In 2013, BMI Healthcare launched the Big Health Pledge to raise awareness of the UK's five biggest preventable killers: lung disease, heart disease, cancer, liver disease and stroke. It sought to promote healthier living through a range of initiatives in order to lessen the impact these diseases have on the British population.

From 9 to 27 September 2013, BMI Healthcare supported participants taking part in Ask Italian's Grand tour, raising money for Great Ormond Street Hospital Children's Charity. BMI Healthcare provided nurses and physiotherapists to ensure those taking part remained injury free for the length of the tour.

===Awards===
At the 2013 Independent Healthcare Awards run by Laing & Buisson, consultants from BMI Healthcare were shortlisted in the Innovation, Outstanding Contribution, Risk Management and Nursing Practice categories.

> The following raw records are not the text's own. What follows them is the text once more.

Lemma session_ids_distinct calls :
  Sorted Z.le (0 :: (snd <$> calls)) -> Forall (fun c => (5 <= length c.1)%nat /\ c.2 < 10 ^ 10) calls ->
  Z.of_nat (length calls) < 10 ^ 6 -> NoDup (session_ids id_start calls).
Proof.
  intros Hs Hb Hf. rewrite session_ids_texts.
  destruct (ticks_fit (snd <$> calls)) as [Hnd Hfit]; [done| |by rewrite length_fmap|].
  { apply Forall_fmap. eapply Forall_impl; [exact Hb|]. by intros c [_ ?]. }
  assert (Hlen : length (fst <$> calls) = length (ticks id_start (snd <$> calls))).
  { by rewrite <- (length_fmap fst (ticks _ _)), ticks_times, !length_fmap. }
  apply (NoDup_fmap_via _ snd (fun c => (5 <= length c.1)%nat /\ fits c.2)).
  - intros c d [? ?] [? ?]. by apply session_text_inj.
  - apply Forall_forall. intros [r p] Hin. split.
    + apply elem_of_zip_l, list_elem_of_fmap in Hin as (c & -> & Hc). by apply (proj1 (Forall_forall _ _) Hb).
    + apply elem_of_zip_r in Hin. by apply (proj1 (Forall_forall _ _) Hfit).
  - by rewrite snd_zip by lia.
Qed.

(** C24: The identifiers of sessions and of connections are all different, when
    the clock does not go back, fewer than a million are made and the calls are
    made one after the other: the number distinguishes those of one second,
    whatever the random letters are, and nothing of time and number is lost in
    the buffer.  The calls of [gen_session_id] are those of any threads, access
    by access, with other code using the generator between the accesses, but no
    two of them overlap ([session_id_race] shows two that do).  Those of
    [gen_connect_id] are made by one thread. *)
Theorem ids_distinct {G : Type} (srand : Z -> G) (rand : G -> Z * G) (g : G) (others : nat -> nat -> list G) calls times
    (Hcalls : Sorted Z.le (0 :: (c_ts <$> calls)) /\ Forall (fun c => c_ts c < 10 ^ 10) calls)
    (Htimes : Sorted Z.le (0 :: times) /\ Forall (fun ts => ts < 10 ^ 10) times)
    (Hfew : Z.of_nat (length calls) < 10 ^ 6 /\ Z.of_nat (length times) < 10 ^ 6) :
  (exists sh texts, length texts = length calls
     /\ take_turns srand rand (start_calls id_start g calls) (one_by_one (length calls) others)
        = (sh, zip calls (Returned <$> texts))
     /\ NoDup texts)
  /\ NoDup (connect_ids id_start times).
Proof.
  destruct Hcalls as [Hs1 Hb1], Htimes as [Hs2 Hb2], Hfew as [Hf1 Hf2]. split.
  - destruct (take_one_by_one srand rand others calls 0 [] id_start g eq_refl) as (sh & rands & Hl & Hr & E).
    assert (Hz : (snd <$> zip rands (c_ts <$> calls)) = c_ts <$> calls) by (apply snd_zip; rewrite length_fmap; lia).
    exists sh. eexists. split; [|split; [exact E|]].
    + rewrite session_ids_texts, Hz, length_fmap, length_zip_with, length_fmap, length_zip_with.
      rewrite <- (length_fmap fst (ticks _ _)), ticks_times, length_fmap. lia.
    + apply session_ids_distinct; [by rewrite Hz| |rewrite length_zip_with, length_fmap; lia].
      apply Forall_forall. intros [l ts] Hin. pose proof (elem_of_zip_l _ _ _ _ Hin) as H1. pose proof (elem_of_zip_r _ _ _ _ Hin) as H2.
      rewrite Forall_forall in Hr. rewrite Forall_forall in Hb1. specialize (Hr _ H1). apply list_elem_of_fmap in H2 as (c & -> & Hc). simpl in *. split; [lia|by apply Hb1].
  - rewrite connect_ids_texts. destruct (ticks_fit times) as [Hnd Hfit]; [done..|].
    apply (NoDup_fmap_via _ id fits); [apply connect_text_inj|done|by rewrite list_fmap_id].
Qed.

(** Two calls of one second. *)
Definition demo_calls : list call := [Call 1700000000 1700000000; Call 1700000000 1700000000].

Lemma ids_distinct_witness :
  (exists sh texts, length texts = 2%nat
     /\ take_turns (fun s => s) (fun s => (s, s + 1)) (start_calls id_start 0 demo_calls) (one_by_one 2 (fun _ _ => [7]))
        = (sh, zip demo_calls (Returned <$> texts))
     /\ NoDup texts)
  /\ NoDup (connect_ids id_start [1700000000; 1700000000]).
Proof.
  apply (ids_distinct (fun s => s) (fun s => (s, s + 1)) 0 (fun _ _ => [7]) demo_calls); split; repeat constructor; simpl; lia.
Defined.

(** ** Two calls that overlap *)

Section race.
Context {G : Type} (srand : Z -> G) (rand : G -> Z * G).

Fixpoint call_steps (n : nat) (c : call) (sh : shared) (pc : call_pc) : shared * call_pc :=
  match n with
  | O => (sh, pc)
  | S n => let '(sh, pc) := call_step srand rand c sh pc in call_steps n c sh pc
  end.

Lemma take_go n i c : forall sh l pc, l !! i = Some (c, pc) ->
  take_turns srand rand (sh, l) (replicate n (Go i))
    = let '(sh', pc') := call_steps n c sh pc in (sh', <[i := (c, pc')]> l).
Proof.
  induction n as [|n IH]; intros sh l pc Hi; cbn [replicate call_steps]; [by rewrite list_insert_id|].
  cbn [take_turns foldl take_turn fst snd]. rewrite Hi. destruct (call_step srand rand c sh pc) as [sh1 pc1].
  fold (take_turns srand rand (sh1, <[i:=(c, pc1)]> l) (replicate n (Go i))).
  rewrite (IH _ _ pc1) by (apply list_lookup_insert_eq; by eapply lookup_lt_Some).
  destruct (call_steps n c sh1 pc1) as [sh2 pc2]. by rewrite list_insert_insert_eq.
Qed.

Lemma call_steps_add n k c : forall sh pc,
  call_steps (n + k) c sh pc = let '(sh, pc) := call_steps n c sh pc in call_steps k c sh pc.
Proof. induction n as [|n IH]; intros sh pc; [done|]. cbn [Nat.add call_steps]. destruct (call_step srand rand c sh pc). apply IH. Qed.

(** The accesses before a call stores anything but the reset of the number. *)
Definition READS (c : call) (st : id_state) : nat := if c_ts c =? last_ts st then 9 else 10.

Definition reset_id (c : call) (st : id_state) : id_state :=
  if c_ts c =? last_ts st then st else IdState (last_ts st) (-1).

(** What the next calls of [rand] return, behind [rs]. *)
Fixpoint draws (n : nat) (g : G) (rs : list Z) : list Z * G :=
  match n with O => (rs, g) | S n => let '(r, g) := rand g in draws n g (rs ++ [r]) end.

Lemma length_draws n : forall g rs, length (draws n g rs).1 = (length rs + n)%nat.
Proof.
  induction n as [|n IH]; intros g rs; cbn [draws]; [simpl; lia|]. destruct (rand g) as [r g1].
  rewrite IH, length_app. simpl. lia.
Qed.

Lemma call_draws c st id n k : forall g rs, (length rs + n = 5)%nat ->
  call_steps (n + k) c (Shared st g) (Draw id rs) = call_steps k c (Shared st (draws n g rs).2) (Draw id (draws n g rs).1).
Proof.
  induction n as [|n IH]; intros g rs Hl; [done|]. cbn [Nat.add call_steps call_step draws generator].
  rewrite (proj2 (Nat.ltb_lt _ _)) by lia. destruct (rand g) as [r g1]. cbn [statics]. apply IH. rewrite length_app. simpl. lia.
Qed.

(** The letters of a call are those that follow its time. *)
Definition letters_of (c : call) : list Z * G := draws 5 (srand (u32 (c_time c))) [].

Lemma call_reads c st g :
  call_steps (READS c st) c (Shared st g) Seed
  = (Shared (reset_id c st) (letters_of c).2,
     WriteTs (next_id st (c_ts c)) (print_session_id (letters_of c).1 SESSION_ID_LEN (c_ts c) (next_id st (c_ts c)))).
Proof.
  assert (Hdraw : forall st id, call_steps 6 c (Shared st (srand (u32 (c_time c)))) (Draw id [])
    = (Shared st (letters_of c).2, WriteTs id (print_session_id (letters_of c).1 SESSION_ID_LEN (c_ts c) id))).
  { intros st' id. change 6%nat with (5 + 1)%nat. rewrite call_draws by done. fold (letters_of c). cbn [call_steps call_step].
    rewrite (proj2 (Nat.ltb_ge _ _)); [done|]. unfold letters_of. by rewrite length_draws. }
  unfold READS, reset_id, next_id. destruct (c_ts c =? last_ts st) eqn:Et; destruct st as [lts lid]; cbn [last_ts] in Et.
  - change 9%nat with (3 + 6)%nat. rewrite call_steps_add. cbn [call_steps call_step statics last_ts]. rewrite Et.
    cbn [negb call_steps call_step statics last_id]. apply Hdraw.
  - change 10%nat with (4 + 6)%nat. rewrite call_steps_add. cbn [call_steps call_step statics last_ts]. rewrite Et.
    cbn [negb call_steps call_step statics last_id last_ts generator]. apply Hdraw.
Qed.

Lemma reset_same c st : READS c (reset_id c st) = READS c st /\ next_id (reset_id c st) (c_ts c) = next_id st (c_ts c)
  /\ reset_id c (reset_id c st) = reset_id c st.
Proof.
  unfold READS, reset_id, next_id. destruct (c_ts c =? last_ts st) eqn:E; cbn [last_ts last_id]; rewrite E; done.
Qed.

(** Two clients that log in in the same second can get the same identifier:
    whatever the generator is and the static variables hold, the second call
    reads them before the first has stored its number, and it sets the generator
    back to the same letters. *)
Theorem session_id_race (g : G) (st : id_state) (c : call) :
  exists turns sh text, take_turns srand rand (start_calls st g [c; c]) turns = (sh, [(c, Returned text); (c, Returned text)]).
Proof.
  pose proof (call_reads c st) as H1. pose proof (call_reads c (reset_id c st)) as H2.
  destruct (reset_same c st) as (Hr & Hid & Hre). rewrite Hr, Hid, Hre in H2.
  exists (replicate (READS c st) (Go 0) ++ replicate (READS c st) (Go 1) ++ [Go 0; Go 0; Go 1; Go 1]).
  unfold start_calls. cbn [fmap list_fmap]. rewrite !take_turns_app, (take_go _ 0 c _ _ Seed), H1 by done.
  rewrite (take_go _ 1 c _ _ Seed), H2 by done. cbn. do 2 eexists. reflexivity.
Qed.
End race.
(** The last component of a path, whatever slashes are behind it or doubled
    before it. *)
Theorem right_most_is_last dir name k : name <> [] -> slash ∉ name -> exists path,
  get_right_most_path (dir ++ slash :: name ++ replicate k slash) = (path, name) /\ exists q, path = q ++ slash :: name.
Proof.
  intros Hne Hn. unfold get_right_most_path.
  assert (E : exists q, simplify_path (dir ++ slash :: name ++ replicate k slash) = q ++ slash :: name).
  { destruct dir as [|c dir]; cbn [app simplify_path].
    - rewrite <- (app_nil_l (name ++ _)), strip_slashes_more by done. cbn [app]. by apply (collapse_last [] name Hn false).
    - replace (dir ++ slash :: name ++ replicate k slash) with ((dir ++ [slash]) ++ name ++ replicate k slash) by (by rewrite <- app_assoc).
      rewrite strip_slashes_more, <- app_assoc by done. by apply (collapse_last (c :: dir) name Hn false). }
  destruct E as (q & ->). exists (q ++ slash :: name). split; [|by exists q].
  assert (Er : strrchr (q ++ slash :: name) slash = Some (q, slash :: name)).
  { clear -Hn. induction q as [|c q IH]; cbn [app strrchr]; [|by rewrite IH].
    assert (strrchr name slash = None) as ->; [|done]. induction name as [|c name IH]; [done|]. rewrite not_elem_of_cons in Hn. cbn [strrchr].
    rewrite IH by tauto. by rewrite (proj2 (Z.eqb_neq _ _)) by (intros ->; tauto). }
  rewrite Er. destruct (q ++ slash :: name) eqn:Eq; [by destruct q|]. cbn [drop]. by rewrite drop_0.
Qed.

Lemma gen_id_range rand : exists id, gen_id rand = Some id /\ 2 ^ 29 <= id < 2 ^ 30.
Proof.
  unfold gen_id, gen_int. cbn [Z.ltb Z.compare]. eexists. split; [reflexivity|]. pose proof (Z.mod_pos_bound rand (2 ^ 30 - 2 ^ 29) ltac:(lia)). lia.
Qed.

(** The text of a time is never empty. *)
Lemma ts_to_str_text strftime ts max_len : 0 < (ts_to_str strftime ts max_len).2 /\ (ts_to_str strftime ts max_len).1 <> [].
Proof. unfold ts_to_str. destruct (strftime _ _ _); cbn [fst snd]; split; done || (cbn [length]; lia). Qed.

Annie Ollivierre-Smith, catheter laboratory manager and lead cardiac nurse at BMI The London Independent Hospital, won nurse of the year 2013, at the Nursing Times awards. She was the first nurse ever from the private sector to win the award.

In 2011, BMI Healthcare became the first private healthcare provider in the UK to be awarded VTE (Venous Thromboembolism) exemplar status across all of its sites, recognising its efforts to reduce the health risks associated with Deep Vein Thrombosis and Pulmonary embolism. BMI Healthcare benefited greatly from the expertise of King's Thrombosis Centre, leading to the creation of a National Thrombosis Team tasked with the implementation of VTE prevention policies across BMI Healthcare Hospitals.